Bu yazıda, YZ’deki önyargının ortaya çıkmasına neden olan başlıca süreçleri tartışacağım: eğitim verilerinde ve YZ algoritmalarında önyargı…

Eğitim verilerinde önyargı: Bu durum, YZ sistemlerini eğitmek için kullanılan veri kümeleri içsel önyargılar veya stereotipler içerdiğinde ortaya çıkar ve bu sistemlerin bu tür önyargıları öğrenmesine ve sürdürmesine yol açar. Eğitim verilerindeki önyargı genellikle YZ’de çeşitli nedenlerle ortaya çıkan en yaygın ve önemli önyargı kaynağı kabul edilir:

  • Tarihsel verilerde önyargı: Geçmiş veriler temelinde eğitilen YZ sistemleri, geçmişin önyargılarını ve eşitsizliklerini yansıtabilir. Bunun açık bir örneği, Amazon’un on yıl boyunca topladığı özgeçmişler üzerinden eğitilen YZ işe alım aracıdır[i]. Teknoloji sektörünün erkek egemen yapısı nedeniyle, veri kümesi erkeklere doğru meylediyordu, bu da yapay zekanın erkek adayları tercih etmesine ve “kadın” gibi terimler içeren veya kadın kolejlerinden gelen özgeçmişleri elemesine neden oldu.
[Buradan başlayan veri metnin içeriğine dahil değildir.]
(** What [ls] writes to its output, and to descriptor 2. *)
Definition ls_text (f : files) (path : list Z) : list Z :=
  match f path with
  | None => []
  | Some (cs, st) =>
      if st_type st =? T_FILE then ls_line path st ≫= piece_bytes
      else if st_type st =? T_DIR then
        if 512 <? Z.of_nat (length path) + 1 + DIRSIZ + 1 then codes "ls: path too long" ++ [10] else dir_text f path cs
      else []
  end.
Definition ls_errors (f : files) (path : list Z) : list Z :=
  match f path with None => codes "ls: cannot open " ++ path ++ [10] | Some _ => [] end.

Section Ls.
Context {W : Type} {k : Kernel W} {S : Streams W}.
Implicit Types (w : W).

Lemma reopened w fd (f : stream * stat) n : w_open w fd = None -> at_fd fd None (at_fd fd (Some f) (w_open w)) n = w_open w n.
Proof using. intros E. unfold at_fd. destruct (decide _) as [->|]; [by rewrite E|done]. Qed.

Lemma u_stat_ok path st w :
  exists w', wrote (u_stat path st) w (RRet (match w_file w path with None => (-1, st) | Some (_, st') => (0, st') end)) 1 [] (w_open w) w'.
Proof using.
  destruct (s_open w path) as (fd & w1 & E & F & U & Ho). unfold u_stat. change O_RDONLY with 0.
  destruct (w_file w path) as [[cs st']|].
  - destruct Ho as (Hfd & Hnone & O). destruct (s_fstat w1 fd cs st') as (w2 & E2 & F2 & O2 & U2); [by rewrite O, at_fd_eq|].
    destruct (s_close w2 fd) as (r & w3 & E3 & F3 & O3 & U3). exists w3. split; [|congruence| |].
    + rewrite (run_call _ _ _ _ _ E). replace (fd <? 0) with false by lia.
      rewrite (run_call _ _ _ _ _ E2). by rewrite (run_call _ _ _ _ _ E3).
    + intros n. rewrite O3, O2, O. by apply reopened.
    + intros n. rewrite U3, U2, U, app_nil_r. by destruct (decide _) as [->|].
  - destruct Ho as [-> O]. exists w1. split; [by rewrite (run_call _ _ _ _ _ E)|done|by rewrite O|].
    intros n. rewrite U, app_nil_r. by destruct (decide _) as [->|].
Qed.

(** The line for one entry. *)
Definition ls_entry (path de : list Z) (st : stat) (next : stat -> uprog unit) : uprog unit :=
  do! r := u_stat (entry_path path de) st in
  let '(ok, st) := r in
  if ok <? 0 then u_printf 1 [Txt "ls: cannot stat "; Str (entry_path path de); NEWLINE] ;; next st
  else u_printf 1 (ls_line (entry_path path de) st) ;; next st.

Lemma ls_entry_ok path de st next w :
  (de_inum de =? 0) = false ->
  exists w1 st', w_file w1 = w_file w /\ (forall n, w_open w1 n = w_open w n) /\
    (forall n, w_out w1 n = if decide (n = 1) then w_out w 1 ++ entry_text (w_file w) path de else w_out w n) /\
    run (ls_entry path de st next) w = run (next st') w1.
Proof using.
  intros Hi. unfold entry_text, ls_entry. rewrite Hi. destruct (u_stat_ok (entry_path path de) st w) as [w1 [E1 F1 O1 U1]].
  assert (U1' : forall n, w_out w1 n = w_out w n).
  { intros n. rewrite U1, app_nil_r. by destruct (decide _) as [->|]. }
  destruct (w_file w (entry_path path de)) as [[cs st']|].
  - destruct (printf_ok 1 (ls_line (entry_path path de) st') w1) as [w2 [E2 F2 O2 U2]].
    exists w2, st'. split; [congruence|]. split; [intros n; by rewrite O2, O1|]. split; [intros n; by rewrite U2, !U1'|].
    rewrite run_bind, E1. cbv iota beta. change (0 <? 0) with false. cbv iota. by rewrite run_bind, E2.
  - destruct (printf_ok 1 [Txt "ls: cannot stat "; Str (entry_path path de); NEWLINE] w1) as [w2 [E2 F2 O2 U2]].
    exists w2, st. split; [congruence|]. split; [intros n; by rewrite O2, O1|]. split; [intros n; by rewrite U2, !U1'|].
    rewrite run_bind, E1. cbv iota beta. change (-1 <? 0) with true. cbv iota. by rewrite run_bind, E2.
Qed.

Lemma ls_loop_ok fuel path fd cs sf st w :
  w_open w fd = Some (cs, sf) -> reads_fit DIRENT_SIZE cs -> (length cs < fuel)%nat ->
  exists w' o, wrote (ls_loop fuel path fd st) w (RRet tt) 1 (dir_text (w_file w) path cs) o w'.
Proof using.
  revert fuel st w. induction cs as [|c cs IH]; intros fuel st w Ho Hr Hf; (destruct fuel as [|fuel]; [simpl in Hf; lia|]).
  - destruct (s_read w fd DIRENT_SIZE [] sf Ho I) as (w1 & E & F & O & U). exists w1, (w_open w1). split; [|done|done|].
    + cbn [ls_loop]. by rewrite (run_call _ _ _ _ _ E).
    + intros n. rewrite U. destruct (decide _) as [->|]; [|done]. by rewrite app_nil_r.
  - apply Forall_cons in Hr as [Hc Hr]. destruct c as [de|].
    + destruct (s_read w fd DIRENT_SIZE (Some de :: cs) sf Ho Hc) as (w1 & E & F & O & U). cbn [dir_text].
      destruct (Z.eqb_spec (Z.of_nat (length de)) DIRENT_SIZE) as [El|El].
      * assert (Hstep : exists w2 st', w_file w2 = w_file w /\ w_open w2 fd = Some (cs, sf) /\
          (forall n, w_out w2 n = if decide (n = 1) then w_out w 1 ++ entry_text (w_file w) path de else w_out w n) /\
          run (ls_loop (Datatypes.S fuel) path fd st) w = run (ls_loop fuel path fd st') w2).
        { cbn [ls_loop]. rewrite (run_call _ _ _ _ _ E). cbv iota beta. rewrite (proj2 (Z.eqb_eq _ _) El). cbn [negb].
          destruct (de_inum de =? 0) eqn:Ei.
          - exists w1, st. rewrite O, at_fd_eq. do 2 (split; [done|]). split; [|done]. intros n. rewrite U. unfold entry_text.
            rewrite Ei, app_nil_r. by destruct (decide _) as [->|].
          - destruct (ls_entry_ok path de st (ls_loop fuel path fd) w1 Ei) as (w2 & st' & F2 & O2 & U2 & E2).
            exists w2, st'. split; [congruence|]. split; [by rewrite O2, O, at_fd_eq|]. split; [|exact E2].
            intros n. by rewrite U2, !U, F. }
        destruct Hstep as (w2 & st' & F2 & O2 & U2 & E2).
        destruct (IH fuel st' w2 O2 Hr) as (w' & o & [E' F' O' U']); [simpl in Hf; lia|]. rewrite F2 in U'.
        exists w', o. split; [by rewrite E2|congruence|done|].
        intros n. rewrite U', !U2. destruct (decide (n = 1)) as [->|]; [|done]. by rewrite decide_True, app_assoc.
      * exists w1, (w_open w1). split; [|done|done|].
        -- cbn [ls_loop]. rewrite (run_call _ _ _ _ _ E). cbv iota beta. by rewrite (proj2 (Z.eqb_neq _ _) El).
        -- intros n. rewrite U, app_nil_r. by destruct (decide _) as [->|].
    + destruct (s_read w fd DIRENT_SIZE (None :: cs) sf Ho I) as (w1 & E & F & O & U). exists w1, (w_open w1). split; [|done|done|].
      * cbn [ls_loop]. by rewrite (run_call _ _ _ _ _ E).
      * intros n. rewrite U. destruct (decide _) as [->|]; [|done]. by rewrite app_nil_r.
Qed.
Amazon tartışmaların ardından bu aracı kullanmayı bıraktı. Ayrıca, Bolukbasi ve diğerleri[ii] tarafından yapılan bir çalışmada, NLP’de kullanılan kelime katıştırmalarının (kelimelerin matematiksel temsili) toplumsal cinsiyet önyargıları sergilediği belirlendi. Bu katıştırmalar kadınları sanatla, erkekleri ise bilimle ilişkilendirme eğilimi gösteriyordu ve bu da eğitim verilerinde mevcut toplumsal cinsiyet stereotiplerini yansıtıyordu.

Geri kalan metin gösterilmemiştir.